Confronting Complexity Honestly
This is not a romantic proposition. Africa is not a monolith.
Governance quality varies dramatically across 54 sovereign nations. Corruption remains endemic in many jurisdictions.
Political instability and security challenges are genuine concerns that cannot be dismissed with optimistic rhetoric.
But these realities constitute an argument for approaching the relationship with clear-eyed honesty rather than reason for avoidance. The critical question is how to structure a partnership that benefits both continents without replicating the extractive patterns of the past.
One principle must remain inviolable: this partnership must be structured on Africa’s terms. African nations should determine their own development priorities.
Avoiding Colonialism 2.0
How does Europe prevent this from becoming neo-colonialism with sophisticated branding and sustainability reports?
If European interest centers primarily on securing discounted raw materials and perpetuating Africa’s role as a resource appendage, then Europe should abandon the endeavor entirely. The continent does not require a more technologically advanced, environmentally conscious version of extraction.
A substantive partnership would require something considerably more challenging: Investment in African industrial capacity and manufacturing capabilities, not merely commodity exports.
Infrastructure development explicitly designed to reduce African production costs and enhance continental competitiveness. Capital deployment focused on building African companies, strengthening domestic tax bases, and developing local capital markets.
Time horizons calibrated in decades rather than electoral cycles or quarterly reports, recognizing that structural transformation requires generational commitment.
The Non-Negotiable Condition
One principle must remain inviolable: this partnership must be structured on Africa’s terms. African nations should determine their own development priorities.
African firms should capture increasing value along supply chains. African policymakers should define the regulatory frameworks governing foreign investment.
European engagement should strengthen African sovereignty, not compromise it.
The pertinent question is not whether Africa needs Europe. Increasingly, it is whether Europe can afford to be absent as Africa defines its own trajectory.
A New Strategic Calculus
The geopolitical landscape is shifting with remarkable velocity. The United States is reassessing its international commitments.
China has already invested hundreds of billions across the African continent. The era of unquestioned Western dominance in shaping global economic relationships has concluded.
Europe faces a choice: continue relying exclusively on partnerships that are increasingly conditional and potentially fragile, or diversify its strategic relationships with foresight and intentionality.
An Africa-Europe partnership represents neither panacea nor simple solution. It would require confronting difficult historical legacies, navigating complex political terrain, and making investment commitments that extend beyond conventional planning horizons.

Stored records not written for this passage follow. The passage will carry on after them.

(** * backup-tool: the snapshot store of [services/file.ts]

    A shallow embedding of the content-addressed snapshot store
    ([FileService]) in both of its variants, the synchronous one and the
    asynchronous one with its in-memory caches, and the properties of
    snapshot creation, reconstruction, restore, prune and size accounting.

    Conventions of the embedding:
    - the database directory is a record [Store]: [snapshots] holds the
      files [snapshots/<id>.json] keyed by the number in the file name,
      [blobs] holds the files [blobs/<h[0:2]>/<h[2:]>] keyed by the full
      digest [h];
    - a JS object used as a dictionary ([Flat], [added], [modified]) is a
      [gmap string string]; iteration over its entries follows the map's
      own enumeration order;
    - a JS number holding a snapshot id is a [Z]; [if (x)] on a number is
      [truthy x];
    - a thrown exception is the outcome [Throw e]; a loop that follows
      parent pointers takes fuel and yields [OutOfFuel] when it runs dry;
    - [new Date().toISOString()] is the argument [now] of [createSnapshot];
    - awaited calls run in program order, and the [saveSnapshot] that the
      asynchronous [pruneSnapshot] does not await has finished before the
      records are read again;
    - snapshot files hold well-formed records, and reads and writes fail
      only for a file that is missing. *)

From Stdlib Require Import ZArith Lia.
From Stdlib Require Import Strings.String Strings.Ascii Strings.Byte.
From stdpp Require Import base option list gmap strings fin_maps sorting.

Local Open Scope Z_scope.
#[local] Set Warnings "-clear-no-such-hyp".

(** ** SHA-256, the digest behind [crypto.createHash("sha256")] *)

Module SHA256.

Definition wrap32 (x : Z) : Z := x mod 2 ^ 32.
Definition add32 (x y : Z) : Z := wrap32 (x + y).
Definition rotr (n x : Z) : Z :=
  Z.lor (Z.shiftr x n) (wrap32 (Z.shiftl x (32 - n))).
Definition not32 (x : Z) : Z := Z.lxor x 4294967295.

Definition ch (x y z : Z) : Z := Z.lxor (Z.land x y) (Z.land (not32 x) z).
Definition maj (x y z : Z) : Z :=
  Z.lxor (Z.lxor (Z.land x y) (Z.land x z)) (Z.land y z).
Definition bsig0 (x : Z) : Z := Z.lxor (Z.lxor (rotr 2 x) (rotr 13 x)) (rotr 22 x).
Definition bsig1 (x : Z) : Z := Z.lxor (Z.lxor (rotr 6 x) (rotr 11 x)) (rotr 25 x).
Definition ssig0 (x : Z) : Z := Z.lxor (Z.lxor (rotr 7 x) (rotr 18 x)) (Z.shiftr x 3).
Definition ssig1 (x : Z) : Z := Z.lxor (Z.lxor (rotr 17 x) (rotr 19 x)) (Z.shiftr x 10).

(** The first 64 primes, by trial division. *)
Definition is_prime (n : Z) : bool :=
forallb (fun d => negb (n mod Z.of_nat d =? 0)) (seq 2 (Z.to_nat n - 2)).

Definition primes : list Z :=
Eval vm_compute in filter (fun n => is_prime n = true) (map Z.of_nat (seq 2 310)).

(** The integer cube root, by bisection between [lo] and [hi]. *)
Fixpoint cbrt_between (fuel : nat) (lo hi n : Z) : Z :=
match fuel with
| O => lo
| S fuel' =>
    if hi - lo <=? 1 then lo
    else let mid := (lo + hi) / 2 in
         if mid * mid * mid <=? n then cbrt_between fuel' mid hi n
         else cbrt_between fuel' lo mid n
end.

(** Round constants: the first 32 bits of the fractional parts of the cube
    roots of the first 64 primes. *)
Definition K : list Z :=
Eval vm_compute in
  map (fun p => wrap32 (cbrt_between 64 0 (2 ^ 36) (p * 2 ^ 96))) primes.

(** Initial hash value: the same for the square roots of the first 8 primes. *)
Definition H0 : list Z :=
Eval vm_compute in map (fun p => wrap32 (Z.sqrt (p * 2 ^ 64))) (firstn 8 primes).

But for a Europe seeking to secure its economic future, enhance its strategic autonomy, and participate meaningfully in shaping the global economy of the next century, the question may not be whether it can afford to engage Africa deeply. It may be whether it can afford not to.
Endre Vestvik is an entrepreneur and founder and CEO of Kampala-based Wild Coffee, a company advancing value-added coffee production at the source in Uganda and across Africa. A self-described “coffee evangelist,” he champions fair trade, sustainability, and single-origin African coffee, working directly with farmers to eliminate middlemen, increase farmer incomes, and promote sustainable practices from farm to cup.